Process and Integration Optimization of Post-Combustion CO2 Capture System in a Coal Power Plant

Post-combustion CO2 capture (PCC) is commonly believed to be one of the major strategic means to reduce the CO2 emission in coal power plant. However, the operation of PCC system will cause substantial increase of operation cost due to the energy consumption for regeneration of the capture solvent. The optimal integration schemes of large-scale PCC system with thermal power plant are studied in this work, based on a feasibility study of 1 million tpa PCC system conducted for a thermal power plant in northeast China. A power plant model coupled with PCC system is setup by Thermoflow STEAM PRO. Based on the model, various steam extraction options and their impact on the steam turbine performance are studied, the impact of large-scale PCC operation on power plant performance under various boiler loads (100%, 75%, 60%) is investigated, and the impact of PCC operation on heating supply during winter is studied. An environmental assessment is also conducted by investigating the impact of PCC operation on the emission of CO2 and pollutants such as SO2, NOx and dust.
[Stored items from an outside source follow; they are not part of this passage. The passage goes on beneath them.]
Lemma ilog2_spec (q : Q) :
  0 < q -> 2 ^ ilog2 q <= q /\ q < 2 ^ (ilog2 q + 1).
Proof.
  intros Hq. unfold ilog2.
  destruct q as [n d]. cbn [Qnum Qden].
  assert (Hn : (0 < n)%Z).
  { unfold Qlt in Hq. simpl in Hq. lia. }
  set (a := Z.log2 n). set (b := Z.log2 (Zpos d)).
  destruct (Z.log2_spec n Hn) as [An Bn]. fold a in An, Bn.
  destruct (Z.log2_spec (Zpos d) eq_refl) as [Ad Bd]. fold b in Ad, Bd.
  assert (Ha : (0 <= a)%Z) by apply Z.log2_nonneg.
  assert (Hb : (0 <= b)%Z) by apply Z.log2_nonneg.
  assert (E : n # d == inject_Z n / inject_Z (Zpos d)) by apply Qmake_Qdiv.
  assert (Qn1 : 2 ^ a <= inject_Z n).
  { rewrite <- pow2_Z by assumption. now rewrite <- Zle_Qle. }
  assert (Qn2 : inject_Z n < 2 ^ (a + 1)).
  { rewrite <- pow2_Z by lia. rewrite <- Zlt_Qlt. now rewrite <- Z.add_1_r in Bn. }
  assert (Qd1 : 2 ^ b <= inject_Z (Zpos d)).
  { rewrite <- pow2_Z by assumption. now rewrite <- Zle_Qle. }
  assert (Qd2 : inject_Z (Zpos d) < 2 ^ (b + 1)).
  { rewrite <- pow2_Z by lia. rewrite <- Zlt_Qlt. now rewrite <- Z.add_1_r in Bd. }
  assert (Pd : 0 < inject_Z (Zpos d)) by reflexivity.
  pose proof (pow2_pos (a - b)) as P0.
  pose proof (pow2_pos a) as Pa. pose proof (pow2_pos b) as Pb.
  assert (Eab : 2 ^ a == 2 ^ (a - b) * 2 ^ b).
  { rewrite <- pow2_plus. now replace (a - b + b)%Z with a by lia. }
  assert (Lo : 2 ^ (a - b - 1) <= n # d).
  { rewrite E. apply Qle_shift_div_l; [assumption|].
    apply Qle_trans with (2 ^ (a - b - 1) * 2 ^ (b + 1)).
    - apply Qmult_le_l; [apply pow2_pos | now apply Qlt_le_weak].
    - rewrite <- pow2_plus. now replace (a - b - 1 + (b + 1))%Z with a by lia. }
  assert (Hi : n # d < 2 ^ (a - b + 1)).
  { rewrite E. apply Qlt_shift_div_r; [assumption|].
    apply Qlt_le_trans with (2 ^ (a + 1)); [assumption|].
    replace (a + 1)%Z with (a - b + 1 + b)%Z by lia. rewrite pow2_plus.
    apply Qmult_le_l; [apply pow2_pos | assumption]. }
  destruct (Qle_bool (2 ^ (a - b)) (n # d)) eqn:T.
  - apply Qle_bool_iff in T. now split.
  - assert (T' : ~ 2 ^ (a - b) <= n # d).
    { intros C. apply Qle_bool_iff in C. congruence. }
    split; [assumption|].
    replace (a - b - 1 + 1)%Z with (a - b)%Z by lia.
    now apply Qnot_le_lt.
Qed.

Lemma ilog2_unique (q : Q) (a : Z) :
  2 ^ a <= q -> q < 2 ^ (a + 1) -> ilog2 q = a.
Proof.
  intros Lo Hi.
  assert (Hq : 0 < q) by (pose proof (pow2_pos a); lra).
  destruct (ilog2_spec Hq) as [Lo' Hi'].
  assert (ilog2 q < a + 1)%Z by (apply pow2_lt_inv; lra).
  assert (a < ilog2 q + 1)%Z by (apply pow2_lt_inv; lra).
  lia.
Qed.

Lemma ilog2_comp (q q' : Q) : 0 < q -> q == q' -> ilog2 q = ilog2 q'.
Proof.
  intros Hq E. destruct (ilog2_spec Hq) as [Lo Hi].
  symmetry. apply ilog2_unique; now rewrite <- E.
Qed.


Lemma ilog2_below (q : Q) (k : Z) : 0 < q -> q < 2 ^ k -> (ilog2 q < k)%Z.
Proof.
  intros Hq H. destruct (ilog2_spec Hq) as [Lo _].
  apply pow2_lt_inv. lra.
Qed.

End Logarithm.

(** ** Rounding to the nearest double *)

Section Nearest.

Local Open Scope Q_scope.

Lemma round_half_even_Z (n : Z) : round_half_even (inject_Z n) = n.
Proof.
  unfold round_half_even. rewrite Qfloor_Z.
  destruct (Qcompare_spec (inject_Z n - inject_Z n) (1 # 2)) as [E | L | G];
    try reflexivity; exfalso; lra.
Qed.

Lemma round_half_even_integer (x : Q) (n : Z) :
  x == inject_Z n -> round_half_even x = n.
Proof.
  intros E. rewrite (round_half_even_comp E). apply round_half_even_Z.
Qed.

Lemma exponent_low (q : Q) : (-1074 <= exponent q)%Z.
Proof. unfold exponent. lia. Qed.

(** The scaled magnitude lies below 2^53, and in the normal range it is at
    least 2^52. *)
Lemma scaled_below (q : Q) : 0 < q -> q / 2 ^ exponent q < 2 ^ 53.
Proof.
  intros Hq. destruct (ilog2_spec Hq) as [_ Hi].
  apply Qlt_shift_div_r; [apply pow2_pos|].
  rewrite <- pow2_plus.
  apply Qlt_le_trans with (2 ^ (ilog2 q + 1)); [assumption|].
  apply pow2_le. unfold exponent. lia.
Qed.


Lemma significand_range (q : Q) :
  0 < q -> (0 <= significand q <= 2 ^ 53)%Z.
Proof.
  intros Hq. unfold significand. split.
  - rewrite <- (round_half_even_Z 0). apply round_half_even_mono.
    apply Qle_shift_div_l; [apply pow2_pos|]. change (inject_Z 0) with 0. lra.
  - rewrite <- (round_half_even_Z (2 ^ 53)). apply round_half_even_mono.
    rewrite pow2_Z by lia. apply Qlt_le_weak. now apply scaled_below.
Qed.


Lemma nearest_zero (s : bool) (q : Q) : q <= 0 -> nearest s q = Zero s.
Proof.
  intros H. unfold nearest. apply Qle_bool_iff in H. now rewrite H.
Qed.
In addition, process optimization is conducted by APSEN Plus simulation to reduce the steam consumption of reboiler. The impacts of mechanical vapor recompression (MVR) system on the regeneration duty of stripper is studied. The application of MVR can reduce the regeneration duty from 3.85 to 3.1 GJ/ tCO2 if the flash pressure is 100 kPa. The impact of flash pressure of MVR system on the regeneration duty and electricity consumption is also studied. It found that the regeneration duty decreases with increasing flash pressure, however the electricity consumption increase with flash pressure dramatically. The optimal flash pressure is between 50~100 kPa.